Rules of dating multiple guys
It amazed me that a woman could end up being so in love with a man that, initially, she wouldn't have seriously considered dating.
In fact, I was so surprised by this that I initially doubted the truth of the stories.
By now most of you have probably recognized the important point for women, which is implicit in my astonishment: men do not fall in love gradually, and they do not find themselves suddenly falling for women in whom they weren't initially interested.
I was surprised because I had wrongly assumed that women work the same way as men in this respect. Now, let me qualify a couple things before going any further.
So, in general, a man can evaluate a woman quite quickly. Many of a woman's triggers for romantic love are less immediate: In other words, while a man judges his woman primarily in relation to himself, which he does quite quickly, a woman evaluates her man on how he relates to the outside world, and this takes longer.
In addition, and perhaps more importantly, a woman needs to gauge her man's reliability, and this demands time.
The implications of this are enormous for both sexes in dating, but let me underline the biggest lesson for women: if a man isn't falling for you from an early stage - say, the first month - it isn't going to happen.

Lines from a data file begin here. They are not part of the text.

(** ** Both together (SphereStitchImp) *)

Definition STITCH_MODE_CRYSTALBALL : Z := 0.
Definition STITCH_MODE_WORLDMAP : Z := 1.
Definition STITCH_MODE_WORLDMAP_EXT : Z := 2.

Record stitch (F : Type) := mkStitch {
  mStitchMode : Z; ball : crystal F; mDistortion : list F; mHalf_Height : F; mFish : list (FISHEYE F);
  world_blending : F; one_type : Z
}.
Arguments mkStitch {F} _ _ _ _ _ _ _.
Arguments mStitchMode {F} _. Arguments ball {F} _. Arguments mDistortion {F} _. Arguments mHalf_Height {F} _.
Arguments mFish {F} _. Arguments world_blending {F} _. Arguments one_type {F} _.

Section Both.
Context {F : Type} `{Scalar F, Trig F, Whole F}.
Local Open Scope scalar_scope.

Definition SphereStitchImp : stitch F :=
  mkStitch STITCH_MODE_CRYSTALBALL (SphereStitch2 (dec 15 10)) (replicate DISTORTION_SIZE 0) 0 [no_fish; no_fish] 0 2.

Definition stitch_SetDistortion (hp : heap F) (s : stitch F) (pdist dist_count : Z) (half : F) : outcome (stitch F) :=
  let* b := SetDistortion hp (ball s) pdist dist_count half in
  let* w := world_SetDistortion (default [] (hp !! pdist)) dist_count in
  Done (mkStitch (mStitchMode s) b w half (mFish s) (world_blending s) (one_type s)).
Definition stitch_SetFishEyeParameter (s : stitch F) (cx cy r anglex angley anglez w h : F) (index : Z) : stitch F :=
  let b := SetFishEyeParameter (ball s) cx cy r anglex angley anglez index in
  let fabs a := if fltb a 0 then - a else a in
  let lz := if (index =? 0)%Z then fint 90 + (fabs anglez - fint 90) else - fint 90 - (fabs anglez - fint 90) in
  mkStitch (mStitchMode s) b (mDistortion s) (mHalf_Height s)
    (SetStitchOptions (mFish s) cx cy r (fint 195 * DTOR / fint 2) anglex lz angley w h index) (fint 8) (one_type s).
Definition SetMode (s : stitch F) (mode vertex_mode : Z) : stitch F :=
  mkStitch mode (ball s) (mDistortion s) (mHalf_Height s) (mFish s) (world_blending s) vertex_mode.
(** VertexObjectImpl::DrawSelf, dual lens: the mode of a window chooses the screen. *)
Definition window_mode (s : stitch F) (item_mode : Z) : stitch F :=
  if ((item_mode =? 1) || (item_mode =? 2))%Z then SetMode s STITCH_MODE_WORLDMAP_EXT item_mode
  else if (item_mode =? 3)%Z then SetMode s STITCH_MODE_WORLDMAP item_mode
  else SetMode s STITCH_MODE_CRYSTALBALL item_mode.
(** What is drawn: the stitched sphere, or the mesh [one_type] with the world map on it. *)
Definition stitch_DrawSelf alloc (hp : heap F) (g : gl F) (s : stitch F) (index : Z) (Visible : bool)
    : outcome (gl F * stitch F * (list (KSVec3 F * vec2 F) + Z)) :=
  if (mStitchMode s =? STITCH_MODE_CRYSTALBALL)%Z then
    let* '(g, b, l) := crystal_DrawSelf alloc hp g (ball s) index Visible in
    Done (g, mkStitch (mStitchMode s) b (mDistortion s) (mHalf_Height s) (mFish s) (world_blending s) (one_type s), inl l)
  else Done (g, s, inr (one_type s)).

(** ParametricManager::SetDistortion: [dist_size] in bytes, 8 for an entry. *)
Definition manager_SetDistortion (hp : heap F) (s : stitch F) (pdist dist_size : Z) : outcome (stitch F) :=
  if (pdist =? 0)%Z then Done s
  else if (dist_size =? 0)%Z then Done s
  else
    let dist_cnt := cdiv dist_size 8 in
    let* last_dist := read_table hp pdist (dist_cnt - 1) in
    stitch_SetDistortion hp s pdist dist_cnt (half_height last_dist).
End Both.

(** ** The world map's table *)

Section Table.
Local Open Scope R_scope.

(** The line between two entries, and the table read as a piecewise linear function: the
    first pair of neighbours around [a]. *)
Definition line (p q : DISTORTION_NUM R) (a : R) : R :=
  half_height p + (half_height q - half_height p) / (angle q - angle p) * (a - angle p).
Fixpoint interpolate (l : list (DISTORTION_NUM R)) (a : R) : R :=
  match l with
  | p :: (q :: _) as l => if Rle_dec (angle p) a then if Rlt_dec a (angle q) then line p q a else interpolate l a else interpolate l a
  | _ => 0
  end.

But the woman who propagates her genes is one who accurately judges whether the man with whom she mates is not only strong, but also stable - that is, capable of protecting and providing for her children until they are grown.
Before long I started getting attached and soon I found myself falling for him.
We spent a lot of time together, and by three months I was in love.
Since recognizing this difference in the sexes, I've had time to consider why it exists, and I think I have a reasonable understanding of what is going on.
The information that a man needs to trigger romantic love is information that he can perceive within a few interactions with a woman.